-- Exercise data follows --

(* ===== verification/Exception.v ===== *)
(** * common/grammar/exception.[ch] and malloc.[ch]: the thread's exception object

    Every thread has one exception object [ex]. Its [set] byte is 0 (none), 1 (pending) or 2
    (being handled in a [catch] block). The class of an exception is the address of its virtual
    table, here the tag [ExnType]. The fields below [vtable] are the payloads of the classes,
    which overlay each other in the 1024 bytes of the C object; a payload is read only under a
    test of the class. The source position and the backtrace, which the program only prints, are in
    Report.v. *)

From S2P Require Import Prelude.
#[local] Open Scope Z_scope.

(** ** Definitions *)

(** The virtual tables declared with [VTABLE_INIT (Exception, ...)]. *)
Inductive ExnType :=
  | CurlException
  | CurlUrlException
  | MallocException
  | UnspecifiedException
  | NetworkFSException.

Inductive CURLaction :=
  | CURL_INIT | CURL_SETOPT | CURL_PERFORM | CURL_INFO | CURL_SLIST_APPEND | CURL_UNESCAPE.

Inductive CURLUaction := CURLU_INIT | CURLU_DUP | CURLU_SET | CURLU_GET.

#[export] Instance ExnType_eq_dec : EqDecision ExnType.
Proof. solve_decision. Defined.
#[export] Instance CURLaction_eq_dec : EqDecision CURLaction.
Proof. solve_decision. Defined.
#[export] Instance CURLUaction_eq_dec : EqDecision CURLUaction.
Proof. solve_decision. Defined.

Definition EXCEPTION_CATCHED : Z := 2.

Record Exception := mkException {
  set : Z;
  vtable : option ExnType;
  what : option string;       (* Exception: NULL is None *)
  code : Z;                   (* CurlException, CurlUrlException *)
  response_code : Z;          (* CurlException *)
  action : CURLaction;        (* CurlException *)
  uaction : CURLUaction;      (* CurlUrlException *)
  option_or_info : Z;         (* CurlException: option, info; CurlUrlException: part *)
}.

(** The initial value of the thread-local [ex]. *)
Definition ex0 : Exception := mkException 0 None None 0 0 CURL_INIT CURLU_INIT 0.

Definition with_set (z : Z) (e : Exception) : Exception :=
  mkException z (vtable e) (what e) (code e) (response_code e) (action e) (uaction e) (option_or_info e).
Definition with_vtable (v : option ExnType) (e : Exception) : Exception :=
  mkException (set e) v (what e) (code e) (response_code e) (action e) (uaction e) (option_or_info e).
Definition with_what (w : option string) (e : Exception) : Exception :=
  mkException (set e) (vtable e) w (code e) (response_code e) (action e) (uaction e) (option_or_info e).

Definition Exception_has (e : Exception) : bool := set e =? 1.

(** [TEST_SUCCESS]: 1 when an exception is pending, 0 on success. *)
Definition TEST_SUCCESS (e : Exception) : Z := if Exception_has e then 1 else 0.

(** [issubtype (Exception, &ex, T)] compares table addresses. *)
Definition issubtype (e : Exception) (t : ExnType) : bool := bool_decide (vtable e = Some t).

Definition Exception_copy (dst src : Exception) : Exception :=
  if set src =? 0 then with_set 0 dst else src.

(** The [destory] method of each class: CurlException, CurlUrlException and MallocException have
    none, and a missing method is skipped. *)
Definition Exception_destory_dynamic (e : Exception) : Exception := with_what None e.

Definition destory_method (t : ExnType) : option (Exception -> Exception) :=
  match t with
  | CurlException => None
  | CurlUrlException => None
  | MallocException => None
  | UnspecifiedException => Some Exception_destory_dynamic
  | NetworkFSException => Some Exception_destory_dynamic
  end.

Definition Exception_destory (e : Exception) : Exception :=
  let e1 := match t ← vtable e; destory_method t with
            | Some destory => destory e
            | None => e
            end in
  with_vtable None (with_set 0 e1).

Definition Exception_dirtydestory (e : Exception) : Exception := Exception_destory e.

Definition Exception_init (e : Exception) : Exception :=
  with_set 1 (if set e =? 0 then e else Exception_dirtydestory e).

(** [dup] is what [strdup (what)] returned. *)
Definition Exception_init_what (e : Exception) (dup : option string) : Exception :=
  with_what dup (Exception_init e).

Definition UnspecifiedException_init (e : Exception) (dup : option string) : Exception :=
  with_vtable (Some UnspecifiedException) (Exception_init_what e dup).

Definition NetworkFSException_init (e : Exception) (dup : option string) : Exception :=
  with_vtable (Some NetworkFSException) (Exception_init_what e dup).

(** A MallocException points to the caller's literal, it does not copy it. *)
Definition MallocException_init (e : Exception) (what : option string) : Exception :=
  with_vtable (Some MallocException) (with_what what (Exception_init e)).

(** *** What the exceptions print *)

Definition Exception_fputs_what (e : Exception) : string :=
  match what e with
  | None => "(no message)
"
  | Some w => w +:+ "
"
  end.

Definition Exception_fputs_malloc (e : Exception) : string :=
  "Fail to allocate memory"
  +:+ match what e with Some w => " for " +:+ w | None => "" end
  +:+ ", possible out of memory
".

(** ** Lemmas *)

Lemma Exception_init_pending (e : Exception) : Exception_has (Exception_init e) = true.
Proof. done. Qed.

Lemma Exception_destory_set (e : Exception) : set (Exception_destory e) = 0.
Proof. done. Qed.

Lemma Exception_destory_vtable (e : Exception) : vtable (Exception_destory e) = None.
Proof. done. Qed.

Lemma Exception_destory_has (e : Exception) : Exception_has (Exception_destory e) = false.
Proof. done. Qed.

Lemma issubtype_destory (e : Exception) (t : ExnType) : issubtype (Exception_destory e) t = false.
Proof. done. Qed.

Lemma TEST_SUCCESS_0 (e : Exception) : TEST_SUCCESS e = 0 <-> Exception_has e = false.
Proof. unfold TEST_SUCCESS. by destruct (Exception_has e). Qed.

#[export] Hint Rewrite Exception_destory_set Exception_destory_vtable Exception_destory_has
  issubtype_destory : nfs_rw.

-- Exercise data concluded --

**What the exercise asks**: Restate word for word the entries above from the line with "(** ** Definitions *)" through the line with "(** [issubtype (Exception, &ex, T)]", inclusive, leaving out everything else.

**Answer area**:
(** ** Definitions *)

(** The virtual tables declared with [VTABLE_INIT (Exception, ...)]. *)
Inductive ExnType :=
  | CurlException
  | CurlUrlException
  | MallocException
  | UnspecifiedException
  | NetworkFSException.

Inductive CURLaction :=
  | CURL_INIT | CURL_SETOPT | CURL_PERFORM | CURL_INFO | CURL_SLIST_APPEND | CURL_UNESCAPE.

Inductive CURLUaction := CURLU_INIT | CURLU_DUP | CURLU_SET | CURLU_GET.

#[export] Instance ExnType_eq_dec : EqDecision ExnType.
Proof. solve_decision. Defined.
#[export] Instance CURLaction_eq_dec : EqDecision CURLaction.
Proof. solve_decision. Defined.
#[export] Instance CURLUaction_eq_dec : EqDecision CURLUaction.
Proof. solve_decision. Defined.

Definition EXCEPTION_CATCHED : Z := 2.

Record Exception := mkException {
  set : Z;
  vtable : option ExnType;
  what : option string;       (* Exception: NULL is None *)
  code : Z;                   (* CurlException, CurlUrlException *)
  response_code : Z;          (* CurlException *)
  action : CURLaction;        (* CurlException *)
  uaction : CURLUaction;      (* CurlUrlException *)
  option_or_info : Z;         (* CurlException: option, info; CurlUrlException: part *)
}.

(** The initial value of the thread-local [ex]. *)
Definition ex0 : Exception := mkException 0 None None 0 0 CURL_INIT CURLU_INIT 0.

Definition with_set (z : Z) (e : Exception) : Exception :=
  mkException z (vtable e) (what e) (code e) (response_code e) (action e) (uaction e) (option_or_info e).
Definition with_vtable (v : option ExnType) (e : Exception) : Exception :=
  mkException (set e) v (what e) (code e) (response_code e) (action e) (uaction e) (option_or_info e).
Definition with_what (w : option string) (e : Exception) : Exception :=
  mkException (set e) (vtable e) w (code e) (response_code e) (action e) (uaction e) (option_or_info e).

Definition Exception_has (e : Exception) : bool := set e =? 1.

(** [TEST_SUCCESS]: 1 when an exception is pending, 0 on success. *)
Definition TEST_SUCCESS (e : Exception) : Z := if Exception_has e then 1 else 0.

(** [issubtype (Exception, &ex, T)] compares table addresses. *)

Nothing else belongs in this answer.